Task #2981
closedHelp Online: Optionally compress static pages
0%
Description
Help online packages are rather large, with 1.8GiB per release. Xapian indices (for full text search, cf. #2555), including spelling/stemming suggestions, add another 1.9GiB per release on top of that, which raise some concerns in term of salability and sustainability from an infrastructure perspective.
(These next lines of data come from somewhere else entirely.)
Lemma draw_points_other_mode (points : list PointRow) (points_size : Z)
    (point_color : color) (mode : string) (vis : Viewer) :
  mode <> "xyz" -> mode <> "xyzrgb" ->
  _draw_points points points_size point_color mode vis
  = (set_point_size points_size :: vis, Raise NotImplementedError).
Proof.
  intros Hxyz Hrgb. apply String.eqb_neq in Hxyz. apply String.eqb_neq in Hrgb.
  unfold _draw_points, bind, call, modify, raise. rewrite Hxyz, Hrgb. reflexivity.
Qed.

(** X1.  Whenever [_draw_points] returns, the mode was ['xyz'] or
    ['xyzrgb'], the cloud holds the first three columns of every input
    row, the colour array returned is the cloud's own and has one row per
    input point, and the viewer received the point size and then the
    cloud. *)
Theorem draw_points_result_shape (points : list PointRow) (points_size : Z)
    (point_color : color) (mode : string) (vis vis' : Viewer)
    (cloud : PointCloud) (cs : list color) :
  _draw_points points points_size point_color mode vis = (vis', Ok (cloud, cs)) ->
  (mode = "xyz" \/ mode = "xyzrgb")
  /\ pcd_points cloud = map xyz points
  /\ pcd_colors cloud = cs
  /\ List.length cs = List.length points
  /\ vis' = add_geometry (PointCloudGeometry cloud) :: set_point_size points_size :: vis.
Proof.
  intros Hrun.
  destruct (String.eqb_spec mode "xyz") as [Hxyz | Hxyz];
    [ | destruct (String.eqb_spec mode "xyzrgb") as [Hrgb | Hrgb] ].
  - destruct (draw_points_valid_mode points points_size point_color mode vis
                (or_introl Hxyz)) as [cs0 [Heq [Hlen _]]].
    rewrite Heq in Hrun. injection Hrun as <- <- <-. auto.
  - destruct (draw_points_valid_mode points points_size point_color mode vis
                (or_intror Hrgb)) as [cs0 [Heq [Hlen _]]].
    rewrite Heq in Hrun. injection Hrun as <- <- <-. auto.
  - rewrite (draw_points_other_mode _ _ _ _ _ Hxyz Hrgb) in Hrun. discriminate Hrun.
Qed.
(** * TripCraft backend: the synchronisation endpoint [app/api/sync.py]

    A shallow embedding of [_parse_timestamp], [_should_update], the
    [_serialize_*] functions and the request handler [sync_data], together
    with the table models of [app/models/trip.py] they operate on.

    Conventions of the embedding.
    - Python exceptions are values of [exn]; a computation that may raise
      returns a [result].  The handler body runs in a state-and-exception
      monad [M] whose state (the session's rows, the response counters and
      the local [conflicts] list) survives an exception, exactly as the
      attributes assigned before a [raise] survive a [try/except].
    - The persistence engine is a record store: one finite map per table,
      keyed by primary key; [session.get], [session.add] and
      [session.delete] act on it at once and [session.commit] is the
      identity.  The foreign keys are declared [ondelete="CASCADE"], so a
      delete removes the rows hanging off the deleted one.
    - The interpreter's library ([datetime.fromisoformat],
      [datetime.strptime], [uuid.UUID]) is a parameter, the class [PyLib];
      [cpython] is a reference instance that covers the canonical textual
      forms and is used to evaluate the handler on concrete requests.
    - The clock is read once per call: every [datetime.utcnow()] of a
      call returns its parameter [now].
    - What the engine refuses (an id that is not a UUID, a value that
      does not fit its column) and how it treats timestamps with a zone
      is not part of the store; the predicates [accepted], [plain_stamp]
      and [naive_store] delimit the requests and stores on which the two
      agree, and the statements that depend on it carry them as
      hypotheses. *)

From Stdlib Require Import ZArith Ascii String List Lia Bool.
From stdpp Require Import gmap strings list fin_maps.

Local Open Scope string_scope.
Local Open Scope Z_scope.

(** ** Exceptions and results *)

Inductive exn : Type :=
| ValueError      (* malformed literal, assignment to an undeclared field *)
| TypeError       (* comparison of a naive with an aware datetime *)
| AttributeError. (* read of an attribute the class does not declare *)

Inductive result (A : Type) : Type :=
| Ok (a : A)
| Raise (e : exn).
Arguments Ok {A} a.
Arguments Raise {A} e.

Definition of_option {A} (e : exn) (o : option A) : result A :=
  match o with Some a => Ok a | None => Raise e end.

(** ** Strings *)

Module Str.

Fixpoint contains (c : ascii) (s : string) : bool :=
  match s with
  | EmptyString => false
  | String a s' => if Ascii.eqb a c then true else contains c s'
  end.

(** [s.endswith(c)] for a one-character suffix. *)
Fixpoint endswith (c : ascii) (s : string) : bool :=
  match s with
  | EmptyString => false
  | String a EmptyString => Ascii.eqb a c
  | String _ s' => endswith c s'
  end.

(** [s.replace(c, r)]: every occurrence of the character is replaced. *)
Fixpoint replace (c : ascii) (r : string) (s : string) : string :=
  match s with
  | EmptyString => EmptyString
  | String a s' =>
      if Ascii.eqb a c then r ++ replace c r s' else String a (replace c r s')
  end.

(** Python truthiness of a [str]. *)
Definition truthy (s : string) : bool :=
  match s with EmptyString => false | _ => true end.

Definition is_digit (a : ascii) : bool :=
  let n := Z.of_nat (nat_of_ascii a) in (48 <=? n) && (n <=? 57).

Definition digit_val (a : ascii) : Z := Z.of_nat (nat_of_ascii a) - 48.

(** A non-empty run of decimal digits, read as a number. *)
Fixpoint digits_acc (acc : Z) (l : list ascii) : option Z :=
  match l with
  | [] => Some acc
  | a :: l' => if is_digit a then digits_acc (acc * 10 + digit_val a) l' else None
  end.

Definition number (l : list ascii) : option Z :=
  match l with [] => None | _ => digits_acc 0 l end.

Definition digit_char (d : Z) : ascii := ascii_of_nat (Z.to_nat (48 + d mod 10)).

(** [n] written with exactly [w] decimal digits (the low ones). *)
Fixpoint zpad (w : nat) (n : Z) : string :=
  match w with
  | O => EmptyString
  | S w' => zpad w' (n / 10) ++ String (digit_char n) EmptyString
  end.

Definition hex_val (a : ascii) : option Z :=
  let n := Z.of_nat (nat_of_ascii a) in
  if (48 <=? n) && (n <=? 57) then Some (n - 48)
  else if (97 <=? n) && (n <=? 102) then Some (n - 87)
  else if (65 <=? n) && (n <=? 70) then Some (n - 55)
  else None.

Fixpoint hex_acc (acc : Z) (l : list ascii) : option Z :=
  match l with
  | [] => Some acc
  | a :: l' =>
      match hex_val a with
      | Some d => hex_acc (acc * 16 + d) l'
      | None => None
      end
  end.
(* ===== verification/Dialogs.v ===== *)
(** * The settings dialogs (src/dhonvtool.py, lines 92-214)

    [open_settings] shows a modal [QDialog] with three buttons, each
    opening a nested modal dialog: [open_aim_settings] (a colour button
    and three sliders), [open_point_settings] (a colour button and two
    sliders) and [open_point_arrangement] (twelve check boxes).  Each
    control is built from the current globals and then connected to its
    handler of [Settings.v]: a slider's [valueChanged] calls the handler
    with the new value, a check box's [toggled] calls
    [toggle_point_visibility] with the index bound by [index=i].

    The open dialogs form a stack (each [exec()] runs inside the
    [clicked] slot of the dialog below it); only the top one gets input.
    A session of the dialogs is the settings store, the overlay widget
    and that stack; [dialog_step] is one user input.  The theorems show
    that every input the dialogs pass to the handlers is a
    [SettingsEvent] in the range [Settings.v] assumes, that the open
    dialog's controls show the current settings (all but the aim-opacity
    slider), and what the aim-opacity slider does. *)

From Stdlib Require Import ZArith Lia.
From stdpp Require Import base list decidable.
From S2P Require Import Prelude QtModel Settings.

Open Scope Z_scope.
Local Open Scope py_scope.

(** ** The dialogs' widgets *)

(** The sliders of [open_aim_settings], lines 134-155. *)
Record AimDialog : Type := mkAimDialog {
  aim_length_slider : QSlider;
  aim_thickness_slider : QSlider;
  aim_opacity_slider : QSlider
}.
Definition ZENDESK_API_BASE : string :=
  "https://support.therealbrokerage.com/api/v2/help_center".

Record SupportArticle := {
  title : string;
  url : string;
  snippet : option string }.

Record ZendeskArticle := {
  z_id : JS.number;
  z_title : string;
  html_url : string;
  body : string;
  z_snippet : option string;
  section_id : JS.number;
  label_names : option (list string);
  created_at : string;
  updated_at : string }.

(** The body of [GET .../articles/search.json]; [results] may be
    missing. *)
Record SearchData := { results : option (list ZendeskArticle) }.

(** The body of [GET .../articles/{id}.json]; [article] may be missing. *)
Record ArticleData := { article : option ZendeskArticle }.

Record Server := {
  search : Endpoint SearchData;
  articleById : Endpoint ArticleData }.

(** *** The document tree that [cheerio.load] builds *)

#[local] Unset Elimination Schemes.

Inductive Node :=
| Text (data : string)
| Comment (data : string)
| Element (tagName : string) (children : list Node).

#[local] Set Elimination Schemes.

Definition isOneOf (names : list string) (tag : string) : bool :=
  existsb (String.eqb tag) names.

(** [$('script, style').remove()] *)
Fixpoint removeScriptStyle (n : Node) : list Node :=
  match n with
  | Element tag children =>
      if isOneOf ["script"; "style"] tag then []
      else [ Element tag (flat_map removeScriptStyle children) ]
  | other => [ other ]
  end.

(** A [script] or [style] element occurs in a node. *)
Fixpoint hasScriptStyle (n : Node) : bool :=
  match n with
  | Element tag children =>
      isOneOf ["script"; "style"] tag || existsb hasScriptStyle children
  | _ => false
  end.

(** [.text()]: the text nodes below a node, concatenated in document
    order. *)
Fixpoint textContent (n : Node) : string :=
  match n with
  | Text data => data
  | Comment _ => EmptyString
  | Element _ children => String.concat EmptyString (map textContent children)
  end.

Definition selectedTags : list string :=
  [ "h1"; "h2"; "h3"; "h4"; "h5"; "h6"; "p"; "li"; "tr"; "blockquote" ].

Definition nestedBlockTags : list string :=
  [ "h1"; "h2"; "h3"; "h4"; "h5"; "h6"; "ul"; "ol"; "table"; "blockquote" ].

(** [$('h1, h2, h3, h4, h5, h6, p, li, tr, blockquote')]: the matching
    elements below a node, the node included, in document order. *)
Fixpoint select (n : Node) : list Node :=
  match n with
  | Element tag children =>
      ((if isOneOf selectedTags tag then [ n ] else [])
       ++ flat_map select children)%list
  | _ => []
  end.

Definition isNestedBlock (n : Node) : bool :=
  match n with
  | Element tag _ => isOneOf nestedBlockTags tag
  | _ => false
  end.

(** [$node.clone().children('h1,...,blockquote').remove().end().text().trim()] *)
Definition ownText (n : Node) : string :=
  match n with
  | Element _ children =>
      JS.trim (String.concat EmptyString
                 (map textContent (filter (fun c => negb (isNestedBlock c)) children)))
  | other => JS.trim (textContent other)
  end.

Definition tagOf (n : Node) : string :=
  match n with
  | Element tag _ => tag
  | _ => EmptyString
  end.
6.4 has 164735 files right now; here are the extensions weighing ≥4MiB:
ext #files avg. size tot size ---- ------ --------- --------- svg 4341 1.16kiB 4.91MiB ods 329 20.53kiB 6.59MiB png 724 13.88kiB 9.81MiB js 204 276.81kiB 55.96MiB html 159061 9.43kiB 1464.93MiB
Some of these files (html, js, svg, css) have a fairly high compression ratio. In fact all modern browsers send Accept-Encoding: gzip
headers in their requests, causing the HTTPd to compress on the fly the payload, which on reception is decompressed by the client. Saving traffic, but not space. (And causing the HTTPd some overhead due to the extra processing.)
- compression is done once and for all on Olivier Hallot 's workstation, meaning less work to be done on the HTTPd side (hence faster processing time);
- since compression isn't done on the fly one can safely use more aggressive options (compression level) without risk of DoS'ing ourselves; and
- The HTTPd can safely add a
Content-Length
header to the response (this is not possible for pipelined compression since the server doesn't know the size of the payload by the time it writes the header part).
For the few browsers not supporting gzip or not sending Accept-Encoding: gzip
in the request, the requested file, stored compressed on the server, would be decompressed on the fly by the server, and the decompressed payload is served as is (without Content-Length
header). So pretty much the opposite of what's performed right now.
Concretely, what I request is a flag to optionally run
find /path/to/6.4 -type f \
\( -name "*.css" -o -name "*.html" -o -name "*.js" -o -name "*.svg" \) \
\! -size -128c \
-print0 | xargs -r0 gzip -n
After a successful build (symbolic links require some extra care: if the target is compressed, then the link name should be removed and replaced — targeting the .gz counterpart — with a .gz suffix).
I.e., compress (with gzip(1)
's default options) these files. But only when exceeding 128 bytes.
Maybe the list of extensions to compress and the compression threshold (128 bytes) could be specified by the flag.
I'll take care of the server configuration. (In fact I already have a PoC for 6.4.) That requires a new location{}
block, and since we already had to add one for 6.4 (for #2555) it's best for the infra team if that flag would be added to 6.4 as well.